La Galut, l’esilio, è la pena per tutto ciò. Impariamo anche questo dalla parte finale della Parashah di oggi.
ושמרתם אתם את חקתי ואת משפטי… ולא תקיא הארץ אתכם “Proteggerete voi dunque i Miei decreti e le Mie Leggi… affinché la Terra non vi rigetti” (Wayqrà 18, 26-28). La parola galut deriva dalla radice g.l.h. che nella sua forma più semplice significa appunto “andare in esilio”. Ma nella coniugazione rafforzata essa assume il senso di “scoprire, rivelare”. In un capitolo successivo dei Pirqè Avot è scritto a nome di R. El’azar ha-Moda’ì che המגלה פנים בתורה שלא כהלכה“colui che rivela nella Torah aspetti non conformi alla Halakhah”, cioè alla dottrina dei Maestri, “anche se ha a suo attivo studio di Torah e opere buone, non avrà parte nel Mondo a Venire” (3,15). Il contrappasso è chiaro: l’esilio fisico e geografico non è che una materializzazione dell’esilio spirituale, l’estraniazione di sé da parte di chi crede di potersi sostituire ai Maestri e alla Divinità stessa nell’interpretarne le parole.

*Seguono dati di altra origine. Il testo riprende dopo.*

(** Page 3 goes to the per-processor data; the slab allocator keeps its
    invariant on the pages that are left. *)
Lemma percpu_page_taken (sl : slab_state kpages) rsv :
  inv (page_to_virt 1) sl {[page_to_virt 1 := CACHE_CACHE_PAGE]} ∅ (replicate 8 []) ∅ ->
  rep (source sl) {[1 := 1]} rsv -> 5 <= Z.of_nat (length (mem_map (source sl))) -> rsv 0 = true ->
  (forall i, 1 <= i < 5 -> rsv i = false) ->
  (forall i p, 0 <= i -> mem_map (source sl) !! Z.to_nat i = Some p -> pg_virtual p = page_to_virt i) ->
  first_run (mem_map (source sl)) (2 ^ 0) 3 /\ 2 ^ 0 < free_count (mem_map (source sl)) /\
  forall pages', pages' = PageAlloc.allocated 0 0 3 (source sl) ->
    rep pages' (<[3 := 0]> {[1 := 1]}) rsv /\
    inv (page_to_virt 1) (with_source pages' sl)
      {[page_to_virt 1 := CACHE_CACHE_PAGE; page_to_virt 3 := 0]} ∅ (replicate 8 []) ∅.
Proof.
  intros Hi Hr Hl H0 Hf Hv.
  assert (Hu : forall i, 3 <= i < 5 -> ~ used {[1 := 1]} rsv i).
  { intros i Hin [Hx|(s & o & [<- <-]%lookup_singleton_Some & Hb)]; [rewrite Hf in Hx; [done | lia]|].
    unfold in_block in Hb. lia. }
  assert (Hrun : first_run (mem_map (source sl)) (2 ^ 0) 3).
  { change (2 ^ 0) with 1. split.
    - apply (rep_free _ {[1 := 1]} rsv); [done | lia | lia |]. intros i Hin. apply Hu. lia.
    - intros s Hs. destruct (decide (3 <= s)); [done|]. exfalso. destruct Hs as [Hs0 Hs].
      apply (rep_not_free _ {[1 := 1]} rsv 1 s s Hr); [ | lia | by split].
      destruct (decide (s = 0)) as [->|]; [by left|]. right. exists 1, 1.
      split; [apply lookup_singleton_eq | unfold in_block; lia]. }
  split; [done|]. split.
  { change (2 ^ 0) with 1. enough (2 <= free_count (mem_map (source sl))) by lia.
    apply (free_run_count _ _ 3); [lia|]. apply (rep_free _ {[1 := 1]} rsv); [done | lia | lia |].
    intros i Hin. apply Hu. lia. }
  intros pages' ->.
  destruct (alloc_rep 0 0 (source sl) {[1 := 1]} rsv 3 Hr) as [Hr' Hn];
    [unfold MAX_PAGE_ORDER; lia | apply Hrun |]. split; [done|].
  destruct Hi as [I1 I2 I3 I4 I5 I6 I7 I8]. split; try done.
  cbn [with_source source].
  exists (<[3 := 0]> {[1 := 1]}), rsv. split; [done|]. split; [|split; [by apply allocated_virtual|]].
  - intros a o Ha. split; [done|]. apply lookup_insert_Some in Ha as [[<- <-]|[_ Ha]].
    + exists 1. split; [done|]. rewrite lookup_insert_ne by done. apply lookup_singleton_eq.
    + apply lookup_singleton_Some in Ha as [<- <-]. exists 3. split; [done | apply lookup_insert_eq].
  - done.
Qed.

(** ** The stages *)

(** The pages [mem_map_init] marks as taken. *)
Definition boot_rsv (m s : Z) (i : Z) : bool := bool_decide (boot_busy s (last_boot_page m s) i).

Lemma memory_ready env m s a nd z0 :
  arch_ok env m s a -> 2 <= m < 2 ^ 16 -> 0x200 <= s ->
  node_zones nd = [z0] -> free_pages z0 = 0 ->
  exists mm heads nd', memory_init (phy_mem_size a) (mem_map_at a) (map_table a) (table_heads a) nd
      = Ret (mm, heads, nd') /\
    low_pages_free {| mem_map := mm; zones := node_zones nd' |} (boot_rsv m s) /\
    Z.of_nat (length mm) = 256 * m.
Proof.
  intros [A1 _ _ _ _ _ _ _ Al Ah Ap] Hm Hs Hz Hf. rewrite A1.
  destruct (Ap 0) as (q0 & Hq0 & (_ & Hc0 & _)); [lia|].
  rewrite bool_decide_true in Hc0 by (by left).
  destruct (memory_init_spec m (mem_map_at a) (map_table a) (table_heads a) nd z0 q0)
    as (h' & nd' & -> & _ & Hz'); [lia | done | done | done | done | done | lia |].
  eexists _, h', nd'. split; [done|]. rewrite length_fmap. split; [|done].
  assert (Hpages : forall i p, 0 <= i -> (set_zone (Some ZONE_NORMAL) <$> map_table a) !! Z.to_nat i = Some p ->
    pg_count p = (if boot_rsv m s i then 1 else 0) /\ pg_private p = u64 (- 1) /\
    pg_zone p = Some ZONE_NORMAL /\ pg_virtual p = page_to_virt i).
  { intros i p Hi Hp. rewrite list_lookup_fmap in Hp. apply fmap_Some in Hp as (x & Hx & ->).
    pose proof (lookup_lt_Some _ _ _ Hx). destruct (Ap i) as (y & Hy & (_ & Hc & _ & Hpr & Hv)); [lia|].
    assert (x = y) as -> by congruence. done. }
  split; cbn [mem_map zones].
  - rewrite Hz'. apply rep_boot.
    + rewrite length_fmap. lia.
    + done.
    + rewrite length_fmap. cbn. lia.
    + cbn. by rewrite free_count_fmap.
    + intros i p Hi Hp. destruct (Hpages i p Hi Hp) as (? & ? & ? & _). done.
  - rewrite length_fmap. lia.
  - unfold boot_rsv. apply bool_decide_true. by left.
  - intros i Hi. unfold boot_rsv. apply bool_decide_false. unfold boot_busy. lia.
  - intros i p Hi Hp. by destruct (Hpages i p Hi Hp) as (_ & _ & _ & ?).
Qed.

(** The per-processor section is in memory and its copies fit one page. *)
Definition section_ok (env : boot_env) (section : list Z) (start : Z) : Prop :=
  bytes_at (memory env) start section /\ (8 <= length section <= 819)%nat /\ 0 <= start /\
  start + Z.of_nat (length section) < 2 ^ 64.

(** The memory: the page allocator, the slab allocator on its pages, and the
    per-processor data on the next. *)
Lemma memory_stages env names section start pc m s a nd z0 :
  arch_ok env m s a -> 2 <= m < 2 ^ 16 -> 0x200 <= s ->
  node_zones nd = [z0] /\ free_pages z0 = 0 -> names_at (memory env) names ->
  length (cpu_offset pc) = 5%nat -> section_ok env section start ->
  mapped (memory env) (page_to_virt 3) 4096 /\
    (start + Z.of_nat (length section) <= page_to_virt 3 \/ page_to_virt 3 + 4096 <= start) ->
  exists mm heads nd' sl m1 pc1,
    memory_init (phy_mem_size a) (mem_map_at a) (map_table a) (table_heads a) nd = Ret (mm, heads, nd') /\
    kmem_cache_init (memory env) names {| mem_map := mm; zones := node_zones nd' |} = Ret (page_to_virt 1, sl) /\
    smp_init start (start + Z.of_nat (length section)) (source sl) (memory env) pc
      = Ret (0, PageAlloc.allocated 0 0 3 (source sl), m1, pc1) /\
    let sl' := with_source (PageAlloc.allocated 0 0 3 (source sl)) sl in
    rep (source sl') {[3 := 0; 1 := 1]} (boot_rsv m s) /\
    inv (page_to_virt 1) sl' {[page_to_virt 1 := CACHE_CACHE_PAGE; page_to_virt 3 := 0]} ∅ (replicate 8 []) ∅ /\
    heap_ok (page_to_virt 1) 8 2048 sl' [] /\
    (forall i cpu b, section !! i = Some b -> 0 <= cpu < 5 ->
       exists a, per_cpu (start + Z.of_nat i) cpu pc1 = Ret a /\
         a = page_to_virt 3 + cpu * Z.of_nat (length section) + Z.of_nat i /\ m1 !! a = Some b) /\
    (forall x, ~ (page_to_virt 3 <= x < page_to_virt 3 + 4096) -> m1 !! x = memory env !! x).
Proof.
  intros Ha Hm Hs [Hn Hz] Hnames Hpc (Hsec & Hlen & Hst0 & H64) [Hpage Hapart].
  destruct (memory_ready env m s a nd z0 Ha) as (mm & heads & nd' & E1 & Hlow & Hlm); [done..|].
  destruct (slab_pages_taken (memory env) names _ _ Hlow Hnames) as (sl & E2 & Hinv & Hrep & Hlsl & Hvirt & Hcs).
  cbn [mem_map] in Hlsl. pose proof Hlow as [_ Hl5 Hr0 Hrf _]. cbn [mem_map] in Hl5.
  destruct (percpu_page_taken sl (boot_rsv m s) Hinv Hrep) as (Hrun & Hfree & Hafter);
    [by rewrite Hlsl | exact Hr0 | exact Hrf | exact Hvirt |].
  assert (Hord : percpu_order (Z.of_nat (length section)) = 0) by (apply percpu_order_small; lia).
  assert (Hp3 : page_to_virt 3 = PAGE_OFFSET + 4096 * 3) by done.
  pose proof (smp_init_spec start section (source sl) {[1 := 1]} (boot_rsv m s) (memory env) pc 3) as Hsmp.
  rewrite Hord in Hsmp.
  destruct Hsmp as (m1 & pc1 & E3 & Hcopies & Hrest);
    [exact Hrep | unfold MAX_PAGE_ORDER; lia | exact Hfree | exact Hrun | lia | exact Hst0 | exact H64 | exact Hsec
    | eapply mapped_weaken; [exact Hpage | lia | lia] | rewrite Hp3; unfold PAGE_OFFSET; lia | lia | exact Hpc |].
  destruct (Hafter _ eq_refl) as [Hrep' Hinv']. exists mm, heads, nd', sl, m1, pc1.
  split; [exact E1|]. split; [exact E2|]. split; [exact E3|]. cbv zeta.
  split; [exact Hrep'|]. split; [exact Hinv'|].
  split; [|split; [exact Hcopies | intros x Hx; apply Hrest; lia]].
  exact (heap_booted (page_to_virt 1) _ names _ _ _ Hinv' Hnames Hcs).
Qed.

(** The tables [setup_arch] builds map all of the memory. *)
Lemma booted_tables env cpu m s e k a :
  boot_ok env cpu m s e k -> arch_ok env m s a -> forall x, 0 <= x < m * 2 ^ 20 ->
  translate (tables a) (4096 * (s + 3)) (PAGE_OFFSET + x) = Some (x, true).
Proof.
  intros Hboot Ha. destruct (bo_m _ _ _ _ _ _ Hboot) as [Hm Heven].
  destruct (mem_map_page_eq m) as (_ & ? & _); [lia|]. pose proof (bo_s _ _ _ _ _ _ Hboot).
  pose proof (bo_e _ _ _ _ _ _ Hboot). pose proof (bo_heap _ _ _ _ _ _ Hboot).
  destruct (kernel_tables_map (tables a) (s + 3) m (ao_tables _ _ _ _ Ha)) as (M1 & _); [lia | | done | done | done].
  enough (m / 2 <= 512) by lia. apply Z.div_le_upper_bound; lia.
Qed.

(** What the devices must be: a local APIC with the identifier 0 and an I/O
    APIC with an entry for the keyboard. *)
Record chip_ok {D} `{LocalApic D} (d : D) : Prop := {
  ch_id : apic_reg APIC_ID d = 0;
  ch_version : version_ok (apic_reg APIC_LVR d) = true;
  ch_spiv : Z.land (apic_reg APIC_SPIV d) 0x3FF = apic_reg APIC_SPIV d;
  ch_lines : 1 <= GET_IO_APIC_ENTRY (redirection d IO_APIC_VERSION)
}.

(** What the interrupts are after boot: the handlers of the timer and of the
    keyboard, the gates of 22 interrupts in front of those of exceptions, the
    entry of the keyboard in the I/O APIC, the timer, the priority that admits
    every interrupt, and three commands sent. *)
Record irqs_ok {D} `{LocalApic D} (e : except_entries) (irq_stubs : Z -> Z) (timer isr : irq_handler_t (D := D))
    (d0 : D) (st : irq_state (D := D)) : Prop := {
  io_handlers : irq_handler st = <[1%nat := Some isr]> (<[16%nat := Some timer]>
                                   (replicate 32 (Some ignore_isr_handler)));
  io_gates : forall v, 0 <= v < 256 -> idt_table st !! Z.to_nat v =
    Some (if decide (32 <= v < 54) then gate DESTYPE_INT (irq_stubs (v - 32)) else vector_gate e v);
  io_keyboard : redirection (device st) (IO_APIC_REDTBL_BASE + 2) = 0xA000 + 33;
  io_timer : apic_reg APIC_LVTT (device st) = Z.lor APIC_LVT_TIMER_PERIODIC 48;
  io_enabled : Z.testbit (apic_reg APIC_SPIV (device st)) 8 = true;
  io_priority : tpr (device st) = 0;
  io_commands : ipis (device st) = ipis d0 ++ [0xC4500; 0xC4609; 0xC4609]
}.

Lemma keyboard_init_spec {D} `{LocalApic D} (isr : irq_handler_t (D := D)) st :
  length (irq_handler st) = 32%nat -> 1 <= GET_IO_APIC_ENTRY (redirection (device st) IO_APIC_VERSION) ->
  exists st', keyboard_init isr st = Ret (CAOS_SUCCESS, st') /\
    irq_handler st' = <[1%nat := Some isr]> (irq_handler st) /\ idt_table st' = idt_table st /\
    redirection (device st') (IO_APIC_REDTBL_BASE + 2) = 0xA000 + 33 /\
    (forall q, apic_reg q (device st') = apic_reg q (device st)) /\ ipis (device st') = ipis (device st).
Proof.
  intros Hl Hmax. unfold keyboard_init, register_irq, KEYBOARD_IRQ. rewrite aset_lt by (rewrite Hl; lia).
  cbn [mbind res_bind]. destruct (enable_irq_spec 1 (device st)) as (d' & Er & Hr); [lia|].
  assert (Ha : forall q, apic_reg q d' = apic_reg q (device st)).
  { intros q. rewrite <- (enable_irq_apic 1 (device st) q), Er. done. }
  assert (Hi : ipis d' = ipis (device st)) by (rewrite <- (enable_irq_ipis 1 (device st)), Er; done).
  rewrite Er, decide_True by done. cbn [mbind res_bind]. change (CAOS_SUCCESS =? CAOS_SUCCESS) with true.
  cbv iota. eexists. split; [done|]. cbn [irq_handler idt_table device].
  split; [done|]. split; [done|]. split; [|done].
  rewrite Hr, decide_True by done. rewrite irq_entry_eq by lia. done.
Qed.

Questa settimana ci apprestiamo a festeggiare il 68° anniversario della fondazione dello Stato d’Israel. Esso rappresenta per noi
ראשית צמיחת גאולתנו l’inizio della fioritura della nostra Redenzione dall’esilio. 68 è un numero chiave: è la ghematryà di Chayim, “vita”! Non mi resta che augurare a tutto il popolo ebraico: le-chayim, “per la vita”. ואתם הדבקים בה’ אלקיכם חיים כלכם היום“Voi, che siete rimasti fedeli a H. vostro D., oggi siete ancora tutti in vita!” (Devarim 4,4).